Pada kesempatan ini BIG menampilkan informasi berupa infografis kepada para peserta. Infografis tersebut berisi penjelasan tentang proses bisnis yang ada di BIG, mulai dari hulu sampai hilir, dari Informasi Geospasial Dasar (IGD), Informasi Geospasial Tematik (IGT), hingga Infrastruktur Informasi Geospasial (IIG). Ditampilkan juga penjelasan tentang portal IG yang dikelola BIG, yaitu Ina-Geoportal, melalui Ina-Geoportal setiap stakeholder IG bisa melakukan proses berbagi pakai data dan IG. Selain itu, pada pameran BIG juga ditampilkan beberapa jenis buku BIG, seperti : Buku 47 Tahun Peran Informasi Geospasial dalam Pembangunan Indonesia, Buku Kebijakan Satu Peta, Buku Profil BIG, Majalah Geospasial Indonesia, Majalah Sains Indonesia, Buku Pulau Morotai, dan beberapa buku geospasial lainnya.

Dibagikan pula peta Rupa Bumi Indonesia (RBI) untuk wilayah Kota Semarang dan Peta Negara Kesatuan Republik Indonesia (NKRI) kepada peserta yang hadir.
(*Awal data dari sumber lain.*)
(** X14. The plot never shows more than the window.  After a frame of 15
    bytes handled at the end of a run whose clock readings never decrease,
    the time axis [_update_plots] hands to the lines starts at 0 and every
    point of it lies between 0 and the window length in force; the upper
    limit it sets on the axis, [max(5, max(x))], lies between 5 and the
    window length. *)
Theorem plot_axis_within_window :
  forall (acts : list action) (now : Q) (frame : list byte) (a' : BolaNoTuboApp)
         (p : plot_data),
    chronological (acts ++ [Frame now frame]) ->
    length frame = 15%nat ->
    run (acts ++ [Frame now frame]) init_app = Ret a' ->
    _update_plots a' = Some p ->
    length (x_axis p) = length (t_hist (hist a'))
    /\ Forall (fun x => (0 <= x <= inject_Z (window_seconds a'))%Q) (x_axis p)
    /\ (exists x0 xs, x_axis p = x0 :: xs /\ (x0 == 0)%Q)
    /\ (exists u, xlim_upper p = Some u
                  /\ (5 <= u <= inject_Z (window_seconds a'))%Q).
Proof.
  intros acts now frame a' p Hchrono Hlen Hrun Hplot.
  destruct (run_window acts now frame a' Hchrono Hlen Hrun) as [Hwin [older Hlast]].
  destruct (run_chronological (acts ++ [Frame now frame]) [] init_app a' aligned_init)
    as [_ Hsorted]; [rewrite app_nil_r; exact Hchrono | exact Hrun |].
  cbn [frame_times flat_map] in Hsorted. rewrite app_nil_r in Hsorted.
  pose proof (run_invariant window_in_range window_in_range_step _ init_app a'
                window_in_range_init Hrun) as Hw.
  unfold window_in_range in Hw.
  assert (Hw5 : (5 <= inject_Z (window_seconds a'))%Q) by (unfold Qle; cbn; lia).
  assert (Hnow : Forall (fun t => (t <= now)%Q) (t_hist (hist a'))).
  { rewrite Hlast. apply sorted_le_last. rewrite <- Hlast. exact Hsorted. }
  unfold _update_plots in Hplot.
  destruct (t_hist (hist a')) as [|t0 ts] eqn:Ht; [discriminate Hplot|].
  injection Hplot as <-. cbn [x_axis xlim_upper].
  apply StronglySorted_tail in Hsorted. destruct Hsorted as [_ Hge].
  assert (Hge0 : Forall (Qle t0) (t0 :: ts)) by (constructor; [apply Qle_refl | exact Hge]).
  assert (H0 : (now - inject_Z (window_seconds a') <= t0)%Q) by (inversion Hwin; assumption).
  assert (Hx : Forall (fun x => (0 <= x <= inject_Z (window_seconds a'))%Q)
                      (map (fun t => (t - t0)%Q) (t0 :: ts))).
  { apply Forall_map. apply Forall_forall. intros t Hin.
    pose proof (proj1 (Forall_forall _ _) Hge0 t Hin) as H1. cbn beta in H1.
    pose proof (proj1 (Forall_forall _ _) Hnow t Hin) as H2. cbn beta in H2.
    split; lra. }
  split; [cbn [length]; rewrite length_map; reflexivity|]. split; [exact Hx|]. split.
  - cbn [map]. eexists. eexists. split; [reflexivity|]. lra.
  - cbn [map] in Hx |- *. eexists. split; [reflexivity|]. split.
    + apply py_max_ge_first.
    + inversion Hx; subst. apply py_max_le; [exact Hw5|].
      apply py_max_list_le.
      * lra.
      * eapply Forall_impl; [|eassumption]. intros x Hxx. cbn beta in Hxx. lra.
Qed.
(** The decision of the common-name rule has no timestamp and is
    replaced by the fallback decision. *)
Lemma common_name_falls_back (r : Screening.t) :
  let fr := FlaggingEngine.filtered r in
  let ms := Screening.matches fr in
  let sm := Screening.summary fr in
  BusinessRules._exact_ofac_block ms sm fr = Ok None ->
  BusinessRules._high_risk_escalate ms sm fr = Ok None ->
  BusinessRules._medium_risk_review ms sm fr = Ok None ->
  BusinessRules._low_risk_clear ms sm fr = Ok None ->
  PyStr.member (PyStr.strip (PyStr.lower (Screening.query r)))
               BusinessRules.common_names = true ->
  default 0 (Summary.highest_score (Screening.summary r)) < 80 ->
  exists r',
    FlaggingEngine.process_screening_result r = Ok r'
    /\ Screening.applied_rule r' = Some "common_name_filter"
    /\ Screening.decision r' = Some FlaggingEngine.fallback_decision.
Proof.
  intros fr ms sm H1 H2 H3 H4 Hname Hscore.
  unfold FlaggingEngine.process_screening_result.
  fold fr. unfold BusinessRules.apply_rules, BusinessRules.rules.
  cbn [BusinessRules.run_rules]. fold ms sm.
  rewrite H1. cbn [mbind result_bind]. rewrite H2. cbn [mbind result_bind].
  rewrite H3. cbn [mbind result_bind]. rewrite H4. cbn [mbind result_bind].
  unfold BusinessRules._common_name_filter.
  replace (Screening.query fr) with (Screening.query r) by reflexivity.
  replace sm with (Screening.summary r) by reflexivity.
  rewrite Hname. apply Qlt_bool_true in Hscore. rewrite Hscore.
  cbn [andb mbind result_bind].
  eexists. split; [reflexivity|]. split; reflexivity.
Qed.
End FlaggingFacts.
(** * Verification of the iterative profile tuner
    (autopilot/codex-tuner/scripts/iterative-search.py)

    The Python program is embedded shallowly: Python floats are IEEE-754
    binary64 values ([spec_float] with [prec = 53], [emax = 1024]),
    dictionaries are [gmap]s, exceptions are an explicit error type, and
    the stateful parts (the pseudorandom stream, the file system and the
    external benchmark process) are threaded through a state-and-error
    monad. *)

From Stdlib Require Import ZArith Lia Bool List.
From Stdlib Require Import Floats.SpecFloat.
From stdpp Require Import base option gmap strings list sorting pretty.

Local Open Scope Z_scope.

(** ** Exceptions and the state-and-error monad *)

Inductive exn :=
  | ValueError
  | KeyError
  | IndexError
  | OverflowError
  | RuntimeError
  | FileNotFoundError
  | FileExistsError
  | CalledProcessError
  | StopIteration.

Inductive result (A : Type) :=
  | Ok (a : A)
  | Raise (e : exn).
Arguments Ok {A} a.
Arguments Raise {A} e.

#[global] Instance exn_eq_dec : EqDecision exn.
Proof. solve_decision. Defined.

#[global] Instance result_eq_dec {A} `{EqDecision A} : EqDecision (result A).
Proof. solve_decision. Defined.

Definition result_bind {A B} (r : result A) (k : A -> result B) : result B :=
  match r with
  | Ok a => k a
  | Raise e => Raise e
  end.

#[global] Instance result_ret : MRet result := fun _ a => Ok a.
#[global] Instance result_mbind : MBind result :=
  fun _ _ k r => result_bind r k.

(** A Python [for x in xs: acc = f(acc, x)] whose body may raise. *)
Fixpoint for_each {A B} (f : B -> A -> result B) (xs : list A) (acc : B)
  : result B :=
  match xs with
  | [] => Ok acc
  | x :: rest => acc' ← f acc x; for_each f rest acc'
  end.
(** X15.  When [plot_cdf] succeeds it has drawn one curve per model and
    then the curve of the raw measurements: the labels are [Model: 1] to
    [Model: n] in the order of the list, followed by the label of the
    raw measurements; the figure is opened first and shown last. *)
Theorem plot_cdf_labels (models : list NeuralNetworkModel)
    (testing_data : Pd.DataFrame Qc) (calls : list Plt.call) :
  plot_cdf models testing_data = Ok calls →
  plot_labels calls
  = ((λ k, "Model: " +:+ pretty k) <$> seq 1 (length models))
    ++ ["wszystkie pomiary dynamiczne"] ∧
  head calls = Some (Plt.figure 10 6) ∧
  last calls = Some Plt.show.
Proof.
  unfold plot_cdf.
  destruct (plot_cdf_models models testing_data 1) as [drawn|e] eqn:Hdrawn;
    simpl; [|done].
  rewrite real_errors_eq. simpl. intros [= <-].
  apply plot_cdf_models_labels in Hdrawn.
  split_and!; [|done|].
  - unfold plot_labels in *. simpl. by rewrite omap_app, Hdrawn.
  - by rewrite app_comm_cons, last_app.
Qed.

(** X16.  One model that cannot be tested aborts the whole plot,
    wherever it stands in the list; when it is the first of the list the
    exception of its [test] is the one raised. *)
Theorem plot_cdf_failing_model (models : list NeuralNetworkModel)
    (testing_data : Pd.DataFrame Qc) (m : NeuralNetworkModel) (e : exn) :
  m ∈ models →
  (test testing_data m).2 = Raise e →
  (∃ e', plot_cdf models testing_data = Raise e') ∧
  ∀ others, plot_cdf (m :: others) testing_data = Raise e.
Proof.
  intros Hin Hm. split.
  - unfold plot_cdf.
    destruct (plot_cdf_models_raise models testing_data 1 m e Hin Hm) as [e' ->].
    eauto.
  - intros others. unfold plot_cdf. by rewrite plot_cdf_models_cons, Hm.
Qed.
(** C2, amended. When all three attempts of
    [enhanced_email_classifier.classify_email] fail, it returns the default
    category, having made three requests with the retry delay between
    them.  [LLMClient.classify_email] makes one request; when that fails
    the failure is raised, also out of [EmailProcessor.classify_email]. *)
Theorem classify_when_service_fails :
  (forall client subject body w,
     let request := Enhanced.request_for subject body in
     let n := requests_made w in
     client n request = CompletionRaises ->
     client (n + 1) request = CompletionRaises ->
     client (n + 2) request = CompletionRaises ->
     Enhanced.classify_email client subject body 0 w =
       (Config.DEFAULT_CATEGORY,
        w ++ [Request request; Sleep Config.RETRY_DELAY;
              Request request; Sleep Config.RETRY_DELAY;
              Request request])) /\
  Config.MAX_RETRIES = 3 /\ (Config.RETRY_DELAY == 1)%Q /\
  (forall client json_loads content w,
     client (requests_made w) (LLMClient.classification_request content) =
       CompletionRaises ->
     LLMClient.classify_email client json_loads content w =
       (Raise APIError,
        w ++ [Request (LLMClient.classification_request content)])) /\
  (forall client json_loads email w,
     client (requests_made w)
       (LLMClient.classification_request
          (EmailProcessor.email_content email)) = CompletionRaises ->
     EmailProcessor.classify_email client json_loads email w =
       (Raise APIError,
        w ++ [Request (LLMClient.classification_request
                         (EmailProcessor.email_content email))])).
Proof.
  split; [| split; [reflexivity | split; [reflexivity | split]]].
  - intros client subject body w request n H1 H2 H3.
    rewrite classify_email_unfold. cbv zeta. fold request n. rewrite H1.
    cbn [Nat.ltb Nat.leb Config.MAX_RETRIES Nat.sub Nat.add].
    rewrite classify_email_unfold. cbv zeta. fold request.
    rewrite requests_made_app.
    change (requests_made [Request request; Sleep Config.RETRY_DELAY]) with 1.
    fold n. rewrite H2.
    cbn [Nat.ltb Nat.leb Config.MAX_RETRIES Nat.sub Nat.add].
    rewrite classify_email_unfold. cbv zeta. fold request.
    rewrite !requests_made_app.
    change (requests_made [Request request; Sleep Config.RETRY_DELAY]) with 1.
    fold n. replace (n + 1 + 1) with (n + 2) by lia. rewrite H3.
    cbn [Nat.ltb Nat.leb Config.MAX_RETRIES Nat.sub Nat.add].
    now rewrite <- !app_assoc.
  - intros client json_loads content w H.
    unfold LLMClient.classify_email. cbv zeta. now rewrite H.
  - intros client json_loads email w H.
    unfold EmailProcessor.classify_email, LLMClient.classify_email.
    cbv zeta. now rewrite H.
Qed.
Lemma step_dead st e : restartDead st → deliverable st e → restartDead (step st e).
Proof.
  intros D Hd.
  destruct e as [dt|id|r|r ev|r err|r|s|s parsed|s|s|o|o| |]; simpl.
  - framed.
  - unfold takeTimer.
    destruct (timers (rt st) !! id) as [t|] eqn:Ht; [|done].
    destruct (due t <=? now (rt st)); [|done].
    assert (D0 : restartDead
                   (setRt {| now := now (rt st); timers := delete id (timers (rt st));
                             nextTimer := nextTimer (rt st); sockets := sockets (rt st);
                             nextSocket := nextSocket (rt st); calls := calls (rt st) |}
                      st)).
    { eapply restartDead_frame; [..|exact D]; try done.
      simpl. by intros id' t' r [_ ?]%lookup_delete_Some _. }
    destruct (callback t) as [|r|sentence] eqn:Hcb; simpl.
    + unfold TruthSeeker.connectWebSocket.
      match goal with
      | |- context [newWebSocket ?u ?r] =>
          pose proof (newWebSocket_calls u r) as [_ Ht'];
          destruct (newWebSocket u r) as [[sock|] r']
      end; simpl in Ht';
        (eapply restartDead_frame; [..|exact D0]; try done;
         simpl; rewrite Ht'; by intros).
    + destruct D as (_ & _ & _ & _ & D5). by destruct (D5 _ _ r Ht).
    + unfold factCheckTimeout, call.
      eapply restartDead_frame; [..|exact D0];
        repeat first [reflexivity | case_match | progress simpl];
        by intros.
  - framed.
  - unfold onresult.
    case_bool_decide; simpl; [framed|].
    case_match; [|framed].
    eapply restartDead_frame; [..|exact D];
      try (unfold processSentenceForFactCheck; by destruct (pendingTimeout _)).
    unfold processSentenceForFactCheck.
    destruct (pendingTimeout _) as [id0|]; simpl;
      intros id' t' r' [[_ <-]|[_ Hold]]%lookup_insert_Some Hcb; try done.
    by apply lookup_delete_Some in Hold as [_ ?].
  - unfold onerror. apply setIsListening_dead. framed.
  - destruct Hd as (k & Hk & Hstarted).
    pose proof D as (_ & _ & D3 & _ & _).
    pose proof (D3 _ _ Hk Hstarted) as Hcap.
    unfold onend, ended. simpl. rewrite lookup_alter_eq, Hk. simpl.
    rewrite Hcap.
    destruct D as (D1 & D2 & D3' & D4 & D5).
    unfold restartDead, refIsCurrent. simpl. repeat split; try done.
    + intros r' k'. rewrite lookup_alter. case_decide; [|apply D2].
      subst r'. rewrite Hk. simpl. intros [= <-]. by eapply D2.
    + intros r' k'. rewrite lookup_alter. case_decide; [|apply D3'].
      subst r'. rewrite Hk. simpl. by intros [= <-].
    + intros r' Hr'. destruct (D4 r' Hr') as (k' & Hk' & Hc').
      rewrite lookup_alter. case_decide; [|by exists k'].
      subst r'. rewrite Hk in Hk'. injection Hk' as <-.
      eexists. rewrite Hk. simpl. split; [done|]. done.
  - framed.
  - unfold ws_onmessage. framed.
  - framed.
  - eapply restartDead_frame; [..|exact D]; try done. simpl.
    by intros id' t' r' [[_ <-]|[_ ?]]%lookup_insert_Some.
  - unfold healthResponse. framed.
  - unfold factCheckResponse. framed.
  - unfold toggleListening.
    destruct (recognitionRef st) as [r|] eqn:Href; [|done].
    destruct (isListening st) eqn:Hl.
    + apply setIsListening_dead. unfold recognitionStop, call. framed.
    + pose proof D as (D1 & D2 & D3 & D4 & D5).
      destruct (D4 r Href) as (k & Hk & Hcap). rewrite Hl in Hcap.
      unfold recognitionStart. rewrite Hk.
      destruct (started k) eqn:Hstarted; [framed|].
      assert (restartDead
                (call (CRecognitionStart r)
                   (setRecognitions
                      (<[r := {| capturedIsListening := capturedIsListening k;
                                 started := true |}]> (recognitions st)) st))) as D0.
      { unfold restartDead, refIsCurrent, call. simpl. repeat split; try done.
        - intros r' k' [[<- <-]|[_ Hold]]%lookup_insert_Some; by eapply D2.
        - intros r' k' [[<- <-]|[_ Hold]]%lookup_insert_Some Hs; [done|].
          by eapply D3.
        - intros r' Hr'. rewrite Href in Hr'. injection Hr' as <-.
          eexists. rewrite lookup_insert_eq. split; [done|]. simpl. congruence. }
      apply (setIsListening_dead true) in D0.
      eapply restartDead_frame; [..|exact D0]; try reflexivity. by intros.
  - framed.
Qed.

Lemma mount_dead :
  restartDead (TruthSeeker.mount BACKEND_URL sessionId SpeechRecognition).
Proof.
  assert (D0 : restartDead (recognitionEffect SpeechRecognition initial)).
  { unfold recognitionEffect, restartDead, refIsCurrent.
    destruct SpeechRecognition; simpl; repeat split; try done.
    - intros r k [[<- <-]|[_ Hold]]%lookup_insert_Some; [lia|done].
    - intros r k [[<- <-]|[_ Hold]]%lookup_insert_Some; done.
    - intros r [= <-]. eexists. by rewrite lookup_insert_eq. }
  unfold TruthSeeker.mount, checkHealth, call, TruthSeeker.connectWebSocket.
  match goal with
  | |- context [newWebSocket ?u ?r] =>
      pose proof (newWebSocket_calls u r) as [_ Ht];
      destruct (newWebSocket u r) as [[sock|] r']
  end; simpl in Ht;
    (eapply restartDead_frame; [..|exact D0]; try reflexivity;
     simpl; rewrite Ht; by intros).
Qed.

Lemma steps_dead st es :
  restartDead st → deliverableAll st es → restartDead (steps st es).
Proof.
  revert st. induction es as [|e es IH]; intros st D Hes; [done|].
  destruct Hes as [He Hes]. apply IH; [by apply step_dead|done].
Qed.

(** In a run of the view where the browser ends only recognitions that were
    started, no restart closure is ever pending, and the end of a
    recognition schedules nothing: the [isListening] its handler tests is
    false, whatever the view's [isListening] is by then. *)
Lemma restart_never_scheduled (es : list Event) (r : N) :
  let mounted := TruthSeeker.mount BACKEND_URL sessionId SpeechRecognition in
  let st := steps mounted es in
  deliverableAll mounted es →
  deliverable st (RecognitionEnds r) →
  (∀ id t r', timers (rt st) !! id = Some t → callback t ≠ CbRestart r') ∧
  rt (step st (RecognitionEnds r)) = rt st.
Proof.
  intros mounted st Hes (k & Hk & Hstarted).
  assert (D : restartDead st) by (apply steps_dead; [apply mount_dead|done]).
  destruct D as (_ & _ & D3 & _ & D5). split; [exact D5|].
  simpl. unfold onend, ended. simpl. rewrite lookup_alter_eq, Hk. simpl.
  by rewrite (D3 _ _ Hk Hstarted).
Qed.

End RestartNeverRuns.

(** ** The fact-check answer and its card *)
Section FactCheckAnswer.
Context `{Host}.
Context (apiKeyConfigured : bool) (provider : jsstring → option Backend.Assessment).
Context (mockTable : list (jsstring * Backend.Assessment)).
Context (mockDefault : Backend.Assessment) (emptyStatement : FetchOutcome).

Import TruthSeeker.

Abbreviation factCheck :=
  (Backend.factCheck apiKeyConfigured provider mockTable mockDefault emptyStatement).
Abbreviation assess :=
  (Backend.assess apiKeyConfigured provider mockTable mockDefault).

Lemma renderSource_sourceObject src :
  renderSource (Backend.sourceObject src) = Some (JStr (snd src), JStr (fst src)).
Proof. by vm_compute. Qed.

Lemma renderSources_sourceObjects srcs :
  renderSources (JArr (Backend.sourceObject <$> srcs))
  = Some ((fun src => (JStr (snd src), JStr (fst src))) <$> take 2 srcs).
Proof.
  unfold renderSources. simpl.
  destruct srcs as [|a [|b srcs]]; simpl; [done| |];
    by rewrite ?renderSource_sourceObject.
Qed.

(** The fields of a FactCheckResult object. *)
Lemma result_fields (s v c e srcs t : JsVal) :
  let r := object [(lit "statement", s); (lit "verdict", v);
                   (lit "confidence_score", c); (lit "explanation", e);
                   (lit "sources", srcs); (lit "created_at", t)] in
  (getProp r (lit "statement") = Some s ∧ getProp r (lit "verdict") = Some v ∧
   getProp r (lit "confidence_score") = Some c ∧
   getProp r (lit "explanation") = Some e ∧ getProp r (lit "sources") = Some srcs) ∧
  (hasProp r (lit "verdict") ∧ hasProp r (lit "confidence_score") ∧
   hasProp r (lit "statement") ∧ hasProp r (lit "explanation") ∧
   hasProp r (lit "sources")).
Proof.
  split.
  - repeat split; vm_compute; reflexivity.
  - repeat split; vm_compute; by eexists.
Qed.

(** What the card needs of each read but the one of [sources]. *)
Definition cardReads (check v c s e : JsVal) : Prop :=
  getProp check (lit "verdict") = Some v ∧
  getProp check (lit "confidence_score") = Some c ∧
  getProp check (lit "statement") = Some s ∧
  getProp check (lit "explanation") = Some e.

Lemma getProp_all (check : JsVal) (k k' : jsstring) :
  is_Some (getProp check k) → is_Some (getProp check k').
Proof. destruct check; simpl; intros [? [=]]; by eexists. Qed.
(** ** handleNewChat and createThread on the thread list *)

Lemma filter_on_iff {A} (P Q : A -> Prop) `{!forall x, Decision (P x)}
    `{!forall x, Decision (Q x)} (l : list A) :
  (forall x, x ∈ l -> (P x <-> Q x)) -> filter P l = filter Q l.
Proof.
  induction l as [| x l IH]; intros Hiff; [reflexivity |].
  rewrite !filter_cons.
  assert (Hx : P x <-> Q x) by (apply Hiff; apply list_elem_of_here).
  assert (Hl : filter P l = filter Q l).
  { apply IH. intros y Hy. apply Hiff. apply list_elem_of_further. exact Hy. }
  destruct (decide (P x)), (decide (Q x)); rewrite ?Hl; tauto.
Qed.

Lemma filter_keep_all {A} (P : A -> Prop) `{!forall x, Decision (P x)}
    (l : list A) :
  Forall P l -> filter P l = l.
Proof.
  induction 1 as [| x l Hx Hl IH]; [reflexivity |].
  rewrite filter_cons_True by exact Hx. f_equal. exact IH.
Qed.

Lemma advance_nothing (s : state) : advance (messages s) [] s = s.
Proof. destruct s. unfold advance. cbn. rewrite app_nil_r. reflexivity. Qed.

Lemma delete_loop_spec (w : world) :
  forall (doomed : list Thread) (s : state),
    exists evs,
      foldl (delete_empty w) s doomed = advance (messages s) evs s
      /\ requests_of evs = delete_request <$> doomed.
Proof.
  induction doomed as [| t rest IH]; intros s.
  - exists []. split; [symmetry; apply advance_nothing | reflexivity].
  - cbn [foldl].
    assert (Hone : exists ev1, delete_empty w s t = advance (messages s) ev1 s
                               /\ requests_of ev1 = [delete_request t]).
    { unfold delete_empty, fetch.
      destruct (delete_thread w _) as [err | ok u].
      - eexists [_; _]. split.
        + unfold console_error. rewrite !log_advance, advance_advance. reflexivity.
        + reflexivity.
      - eexists [_]. split.
        + rewrite log_advance. reflexivity.
        + reflexivity. }
    destruct Hone as (ev1 & -> & Hr1).
    destruct (IH (advance (messages s) ev1 s)) as (evs & -> & Hrs).
    exists (ev1 ++ evs). rewrite advance_advance. split; [reflexivity |].
    rewrite requests_of_app, Hr1, Hrs. reflexivity.
Qed.

Lemma delete_empty_threads_spec (w : world) (s : state) :
  let doomed := filter is_empty_thread (threads s) in
  exists evs,
    trace (delete_empty_threads w s) = trace s ++ evs
    /\ requests_of evs = delete_request <$> doomed
    /\ threads (delete_empty_threads w s)
       = filter (fun t => id t ∉ (id <$> doomed)) (threads s).
Proof.
  intros doomed. unfold delete_empty_threads.
  fold is_empty_thread. fold doomed.
  destruct (delete_loop_spec w doomed s) as (evs & -> & Hreq).
  destruct doomed as [| t rest] eqn:Hd.
  - exists evs. cbn [length Z.of_nat Z.ltb Z.compare].
    split; [reflexivity |]. split; [exact Hreq |].
    cbn [advance threads]. symmetry. apply filter_keep_all.
    apply Forall_forall. intros x _. cbn. apply not_elem_of_nil.
  - replace (0 <? Z.of_nat (length (t :: rest))) with true
      by (symmetry; apply Z.ltb_lt; cbn [length]; lia).
    eexists (evs ++ [_]). unfold setThreads. rewrite log_advance.
    cbn [advance trace threads messages].
    split; [rewrite app_assoc; reflexivity |].
    split; [rewrite requests_of_app, Hreq; cbn; rewrite app_nil_r; reflexivity |].
    apply list_filter_iff. intros x. rewrite elem_of_list_to_set. reflexivity.
Qed.
Lemma preserves_ret I {A} (a : A) : preserves I (mret (M:=prog S E) a).
Proof. intros s Hs. exact Hs. Qed.

Lemma preserves_throw I {A} (e : E) : preserves I (throw (A:=A) e).
Proof. intros s Hs. exact Hs. Qed.

Lemma preserves_lift I {A} (r : result E A) : preserves I (lift r).
Proof. intros s Hs. exact Hs. Qed.

Lemma preserves_bind I {A B} (m : prog S E A) (k : A -> prog S E B) :
  preserves I m -> (forall a, preserves I (k a)) -> preserves I (m ≫= k).
Proof.
  intros Hm Hk s Hs. specialize (Hm s Hs).
  unfold mbind, prog_bind. destruct (m s) as [[a|e|] s1]; [by apply Hk | done..].
Qed.

Lemma preserves_ignore I {A} (m : prog S E A) : preserves I m -> preserves I (ignore m).
Proof.
  intros Hm s Hs. specialize (Hm s Hs). unfold ignore. by destruct (m s) as [[] ?].
Qed.

Lemma preserves_attempt I {A} (m : prog S E A) : preserves I m -> preserves I (attempt m).
Proof.
  intros Hm s Hs. specialize (Hm s Hs). unfold attempt. by destruct (m s) as [[] ?].
Qed.
End prog.

#[export] Hint Resolve preserves_ret preserves_throw preserves_lift preserves_bind
  preserves_ignore preserves_attempt : openproof.

(** Runs a handler on one component of a larger state. *)
Definition zoom {S T E A} (get_part : T -> S) (put_part : S -> T -> T)
    (m : prog S E A) : prog T E A :=
  fun t => let '(r, s') := m (get_part t) in (r, put_part s' t).
Fixpoint toBase64Url (bytes : list byte) : string :=
  match bytes with
  | b0 :: b1 :: b2 :: rest =>
      let triple := Z.lor (Z.lor (u32 (Z.shiftl (byteValue b0) 16)) (u32 (Z.shiftl (byteValue b1) 8)))
                      (byteValue b2) in
      String (symbolAt (Z.land (Z.shiftr triple 18) 63))
        (String (symbolAt (Z.land (Z.shiftr triple 12) 63))
          (String (symbolAt (Z.land (Z.shiftr triple 6) 63))
            (String (symbolAt (Z.land triple 63)) (toBase64Url rest))))
  | [b0; b1] =>
      let first := byteValue b0 in
      let second := byteValue b1 in
      String (symbolAt (Z.land (Z.shiftr first 2) 63))
        (String (symbolAt (Z.land (Z.lor (u32 (Z.shiftl first 4)) (Z.shiftr second 4)) 63))
          (String (symbolAt (Z.land (u32 (Z.shiftl second 2)) 63)) ""))
  | [b0] =>
      let first := byteValue b0 in
      String (symbolAt (Z.land (Z.shiftr first 2) 63))
        (String (symbolAt (Z.land (u32 (Z.shiftl first 4)) 63)) "")
  | [] => ""
  end.

(** [while (!trimmed.empty() && trimmed.back() == '=') trimmed.remove_suffix(1)]. *)
Fixpoint trimPadding (text : string) : string :=
  match text with
  | EmptyString => ""
  | String c rest =>
      let trimmed := trimPadding rest in
      if bool_decide (trimmed = "") && bool_decide (c = "="%char) then "" else String c trimmed
  end.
Mereka terlihat antusias dan bersemangat untuk belajar tentang IG, terlihat dari banyaknya peserta yang mengunjungi stand BIG dan bertanya tentang apa saja produk dan proses kerja di BIG. Untuk menambah kemeriahan acara, BIG juga menyediakan photobooth di stand BIG. Peserta bisa mengabadikan moment selama di acara ICOIRS tersebut.

Dalam rangkaian kegiatan ICOIRS-3 Tahun 2017 tersebut diselenggarakan juga training course on remote sensing and GIS, workshop on applied remote sensing, Pameran Teknologi, Jasa Konsultansi dan Produk Geospasial, serta Central Java Tour yang berkunjung ke Candi Borobudur, Kabupaten Magelang; Kampung Rawa, Rawa Pening, Kabupaten Ambarawa; Sam Poo Kong, Kampung Batik dan Kota Lama, Kota Semarang. (EP-LR/TR)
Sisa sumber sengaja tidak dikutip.